▸ WORK TO BE COMPLETED
Search the material below for the word "split" and copy every line in which it occurs.

▸ DATASET RECORDS
>>>
(** X7: [HexToPubkey] on every string.  A string whose length is not 32768
    gives the length error, and one that [hex.DecodeString] refuses gives
    that error, both with the zero-valued key; otherwise the error is [nil],
    the key has 256 blocks of 32 bytes in each half, and block [i] of the
    zero half is cut from the decoded bytes at offset [32*i], block [i] of
    the one half at offset [32*(256+i)]. *)
Theorem X7_HexToPubkey_cases (s : string) :
  (Z.of_nat (String.length s) <> 32768%Z ->
   HexToPubkey s =
     (PublicKey.Build Blocks_zero Blocks_zero, Some (length_error s 32768))) /\
  (Z.of_nat (String.length s) = 32768%Z ->
   forall bts e, DecodeString s = (bts, Some e) ->
   HexToPubkey s = (PublicKey.Build Blocks_zero Blocks_zero, Some e)) /\
  (Z.of_nat (String.length s) = 32768%Z ->
   forall bts, DecodeString s = (bts, None) ->
   exists pub, HexToPubkey s = (pub, None) /\
     wf_PublicKey pub /\
     forall i, i < MESSAGE_BITS ->
       PublicKey.ZeroHash pub !!! i =
         BlockFromByteSlice (take 32 (drop (32 * i) bts)) /\
       PublicKey.OneHash pub !!! i =
         BlockFromByteSlice (take 32 (drop (32 * (MESSAGE_BITS + i)) bts))).
Proof.
  split; [|split].
  - intros Hne. unfold HexToPubkey. cbv zeta.
    change (256 * 2 * 64)%Z with 32768%Z.
    by rewrite (proj2 (Z.eqb_neq _ _) Hne).
  - intros Hlen bts e Hdec. unfold HexToPubkey. cbv zeta.
    by rewrite Hlen, Hdec.
  - intros Hlen bts Hdec. eexists. split; [by apply HexToPubkey_decoded|].
    split; [split; apply wf_blocks_fmap_seq|].
    intros i Hi. cbn [PublicKey.ZeroHash PublicKey.OneHash].
    by rewrite !fmap_seq_lookup.
Qed.

(** X8: [HexToPubkey] undoes the layout of a key: when the string decodes to
    the blocks of a key laid end to end, zero half first, the key comes
    back. *)
Theorem X8_HexToPubkey_round_trip (pub : PublicKey.t) (s : string) :
  wf_PublicKey pub ->
  Z.of_nat (String.length s) = 32768%Z ->
  DecodeString s = (PublicKey_bytes pub, None) ->
  HexToPubkey s = (pub, None).
Proof.
  intros [[HlZ HZ] [HlO HO]] Hlen Hdec.
  rewrite (HexToPubkey_decoded s _ Hlen Hdec).
  destruct pub as [zs os]. cbn [PublicKey.ZeroHash PublicKey.OneHash] in *.
  unfold PublicKey_bytes. cbn [PublicKey.ZeroHash PublicKey.OneHash].
  do 2 f_equal.
  - apply fmap_seq_eq; [done|]. intros i Hi.
    rewrite concat_block_at by (done || by rewrite HlZ).
    apply BlockFromByteSlice_id.
    eapply (proj1 (Forall_lookup _ _) HZ i).
    apply list_lookup_lookup_total_lt. by rewrite HlZ.
  - apply fmap_seq_eq; [done|]. intros i Hi.
    replace (32 * (MESSAGE_BITS + i)) with (32 * length zs + 32 * i) by (rewrite HlZ; lia).
    rewrite <- drop_drop, concat_drop_all by done.
    rewrite <- (app_nil_r (concat os)).
    rewrite concat_block_at by (done || by rewrite HlO).
    apply BlockFromByteSlice_id.
    eapply (proj1 (Forall_lookup _ _) HO i).
    apply list_lookup_lookup_total_lt. by rewrite HlO.
Qed.

(** X9: [HexToSignature] on every string, as [HexToPubkey] with a single
    row: the expected length is 16384, and block [i] is cut from the decoded
    bytes at offset [32*i]. *)
Theorem X9_HexToSignature_cases (s : string) :
  (Z.of_nat (String.length s) <> 16384%Z ->
   HexToSignature s = ({| Preimage := Blocks_zero |}, Some (length_error s 16384))) /\
  (Z.of_nat (String.length s) = 16384%Z ->
   forall bts e, DecodeString s = (bts, Some e) ->
   HexToSignature s = ({| Preimage := Blocks_zero |}, Some e)) /\
  (Z.of_nat (String.length s) = 16384%Z ->
   forall bts, DecodeString s = (bts, None) ->
   exists sig, HexToSignature s = (sig, None) /\
     wf_Signature sig /\
     forall i, i < MESSAGE_BITS ->
       Preimage sig !!! i = BlockFromByteSlice (take 32 (drop (32 * i) bts))).
Proof.
  split; [|split].
  - intros Hne. unfold HexToSignature. cbv zeta.
    change (256 * 64)%Z with 16384%Z.
    by rewrite (proj2 (Z.eqb_neq _ _) Hne).
  - intros Hlen bts e Hdec. unfold HexToSignature. cbv zeta.
    by rewrite Hlen, Hdec.
  - intros Hlen bts Hdec. eexists. split; [by apply HexToSignature_decoded|].
    split; [apply wf_blocks_fmap_seq|].
    intros i Hi. cbn [Preimage]. by rewrite fmap_seq_lookup.
Qed.

(** X10: [HexToSignature] undoes the layout of a signature: when the string
    decodes to the 256 blocks of a signature laid end to end, the signature
    comes back. *)
Theorem X10_HexToSignature_round_trip (sig : Signature) (s : string) :
  wf_Signature sig ->
  Z.of_nat (String.length s) = 16384%Z ->
  DecodeString s = (concat (Preimage sig), None) ->
  HexToSignature s = (sig, None).
Proof.
  intros [Hl Hall] Hlen Hdec.
  rewrite (HexToSignature_decoded s _ Hlen Hdec).
  destruct sig as [blocks]. cbn [Preimage] in *. do 2 f_equal.
  apply fmap_seq_eq; [done|]. intros i Hi.
  rewrite <- (app_nil_r (concat blocks)).
  rewrite concat_block_at by (done || by rewrite Hl).
  apply BlockFromByteSlice_id.
  eapply (proj1 (Forall_lookup _ _) Hall i).
  apply list_lookup_lookup_total_lt. by rewrite Hl.
Qed.

(** * Key generation *)

Lemma reads_length n w blocks w' :
  reads n w = (blocks, None, w') -> length blocks = n.
Proof.
  revert w blocks w'. induction n as [|n IH]; intros w blocks w'; cbn [reads].
  - by intros [= <- _].
  - destruct (rand_Read _ w) as [[block [e|]] w1]; [done|].
    destruct (reads n w1) as [[blocks1 err1] w2] eqn:Hr.
    intros [= <- -> <-]. cbn [length]. f_equal. by eapply IH.
Qed.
<<<
▸ COMPLETED EXERCISE
  split; [|split].
  - intros Hlen bts Hdec. eexists. split; [by apply HexToPubkey_decoded|].
    split; [split; apply wf_blocks_fmap_seq|].
  split; [|split].
  - intros Hlen bts Hdec. eexists. split; [by apply HexToSignature_decoded|].
    split; [apply wf_blocks_fmap_seq|].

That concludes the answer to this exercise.